▶ _TASK REQUIREMENTS_: Write the entries below out again without a single difference.

▶ _Collected data_:
(** * firebase_admin.project_config_mgt: project configuration management

    A shallow embedding of [firebase_admin/project_config_mgt.py]: the
    [Project] value object, the [_ProjectManagementService] with its
    lock-guarded cache of per-project authentication clients, and the two
    REST operations [get_project] and [update_project].

    Python objects are embedded as the [value] type below, exceptions as
    [exn], a call that can raise as a [result], and the service's methods as
    state transformers over a [World] that holds the client cache, the heap of
    allocated client objects (object identity is the heap address) and the
    chronological trace of observable events (HTTP requests, writes to
    standard output, lock operations). *)

From stdpp Require Import gmap strings list fin_maps.

Open Scope string_scope.
Open Scope list_scope.
Set Warnings "-register-all".

(** ** Python values *)

(** The Python objects that reach this module: [None], booleans, integers,
    strings, lists and dictionaries with string keys (decoded JSON).  A
    dictionary keeps its insertion order, hence the association list. *)
Inductive value : Type :=
| VNone
| VBool (b : bool)
| VInt (z : Z)
| VStr (s : string)
| VList (l : list value)
| VDict (d : list (string * value)).

(** [isinstance(v, dict)] *)
Definition is_dict (v : value) : bool :=
  match v with VDict _ => true | _ => false end.

(** [isinstance(v, str)] *)
Definition is_str (v : value) : bool :=
  match v with VStr _ => true | _ => false end.

(** [bool(v)]: Python truthiness. *)
Definition truthy (v : value) : bool :=
  match v with
  | VNone => false
  | VBool b => b
  | VInt z => negb (z =? 0)%Z
  | VStr s => negb (String.eqb s "")
  | VList l => match l with [] => false | _ => true end
  | VDict d => match d with [] => false | _ => true end
  end.

(** [d.get(k)] on the entries of a dictionary; [None] when [k] is missing. *)
Fixpoint dict_lookup (k : string) (d : list (string * value)) : option value :=
  match d with
  | [] => None
  | (k', v) :: d' => if String.eqb k k' then Some v else dict_lookup k d'
  end.

(** [k in d] *)
Definition dict_contains (k : string) (d : list (string * value)) : bool :=
  match dict_lookup k d with Some _ => true | None => false end.

(** [d.get(k)]: the value stored under [k], Python's [None] when missing. *)
Definition dict_get (k : string) (d : list (string * value)) : value :=
  match dict_lookup k d with Some v => v | None => VNone end.

(** [d[k] = v]: overwrite in place when [k] is present, append otherwise. *)
Fixpoint dict_set (k : string) (v : value) (d : list (string * value))
  : list (string * value) :=
  match d with
  | [] => [(k, v)]
  | (k', v') :: d' =>
      if String.eqb k k' then (k', v) :: d' else (k', v') :: dict_set k v d'
  end.

(** [list(d)]: the keys, in insertion order. *)
Definition dict_keys (d : list (string * value)) : list string := map fst d.

(** [sep.join(l)] *)
Fixpoint str_join (sep : string) (l : list string) : string :=
  match l with
  | [] => ""
  | [s] => s
  | s :: l' => s +:+ sep +:+ str_join sep l'
  end.

(** ** Exceptions and results *)

(** Modelled from the spec: the domain errors of [_auth_utils], which is not
    part of the sources at hand.  The spec's taxonomy has a project-not-found
    error and a generic backend error. *)
Inductive FirebaseError : Type :=
| ProjectNotFoundError (msg : string)
| BackendError (code msg : string).

(** A [ValueError] carries its message as the format template and the
    arguments substituted into it. *)
Inductive exn : Type :=
| ValueError (template : string) (args : list value)
| RequestException (detail : string)
| Firebase (e : FirebaseError)
| OtherException (name : string).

▶ _PROBLEM SOLUTION_:
(** * firebase_admin.project_config_mgt: project configuration management

    A shallow embedding of [firebase_admin/project_config_mgt.py]: the
    [Project] value object, the [_ProjectManagementService] with its
    lock-guarded cache of per-project authentication clients, and the two
    REST operations [get_project] and [update_project].

    Python objects are embedded as the [value] type below, exceptions as
    [exn], a call that can raise as a [result], and the service's methods as
    state transformers over a [World] that holds the client cache, the heap of
    allocated client objects (object identity is the heap address) and the
    chronological trace of observable events (HTTP requests, writes to
    standard output, lock operations). *)

From stdpp Require Import gmap strings list fin_maps.

Open Scope string_scope.
Open Scope list_scope.
Set Warnings "-register-all".

(** ** Python values *)

(** The Python objects that reach this module: [None], booleans, integers,
    strings, lists and dictionaries with string keys (decoded JSON).  A
    dictionary keeps its insertion order, hence the association list. *)
Inductive value : Type :=
| VNone
| VBool (b : bool)
| VInt (z : Z)
| VStr (s : string)
| VList (l : list value)
| VDict (d : list (string * value)).

(** [isinstance(v, dict)] *)
Definition is_dict (v : value) : bool :=
  match v with VDict _ => true | _ => false end.

(** [isinstance(v, str)] *)
Definition is_str (v : value) : bool :=
  match v with VStr _ => true | _ => false end.

(** [bool(v)]: Python truthiness. *)
Definition truthy (v : value) : bool :=
  match v with
  | VNone => false
  | VBool b => b
  | VInt z => negb (z =? 0)%Z
  | VStr s => negb (String.eqb s "")
  | VList l => match l with [] => false | _ => true end
  | VDict d => match d with [] => false | _ => true end
  end.

(** [d.get(k)] on the entries of a dictionary; [None] when [k] is missing. *)
Fixpoint dict_lookup (k : string) (d : list (string * value)) : option value :=
  match d with
  | [] => None
  | (k', v) :: d' => if String.eqb k k' then Some v else dict_lookup k d'
  end.

(** [k in d] *)
Definition dict_contains (k : string) (d : list (string * value)) : bool :=
  match dict_lookup k d with Some _ => true | None => false end.

(** [d.get(k)]: the value stored under [k], Python's [None] when missing. *)
Definition dict_get (k : string) (d : list (string * value)) : value :=
  match dict_lookup k d with Some v => v | None => VNone end.

(** [d[k] = v]: overwrite in place when [k] is present, append otherwise. *)
Fixpoint dict_set (k : string) (v : value) (d : list (string * value))
  : list (string * value) :=
  match d with
  | [] => [(k, v)]
  | (k', v') :: d' =>
      if String.eqb k k' then (k', v) :: d' else (k', v') :: dict_set k v d'
  end.

(** [list(d)]: the keys, in insertion order. *)
Definition dict_keys (d : list (string * value)) : list string := map fst d.

(** [sep.join(l)] *)
Fixpoint str_join (sep : string) (l : list string) : string :=
  match l with
  | [] => ""
  | [s] => s
  | s :: l' => s +:+ sep +:+ str_join sep l'
  end.

(** ** Exceptions and results *)

(** Modelled from the spec: the domain errors of [_auth_utils], which is not
    part of the sources at hand.  The spec's taxonomy has a project-not-found
    error and a generic backend error. *)
Inductive FirebaseError : Type :=
| ProjectNotFoundError (msg : string)
| BackendError (code msg : string).

(** A [ValueError] carries its message as the format template and the
    arguments substituted into it. *)
Inductive exn : Type :=
| ValueError (template : string) (args : list value)
| RequestException (detail : string)
| Firebase (e : FirebaseError)
| OtherException (name : string).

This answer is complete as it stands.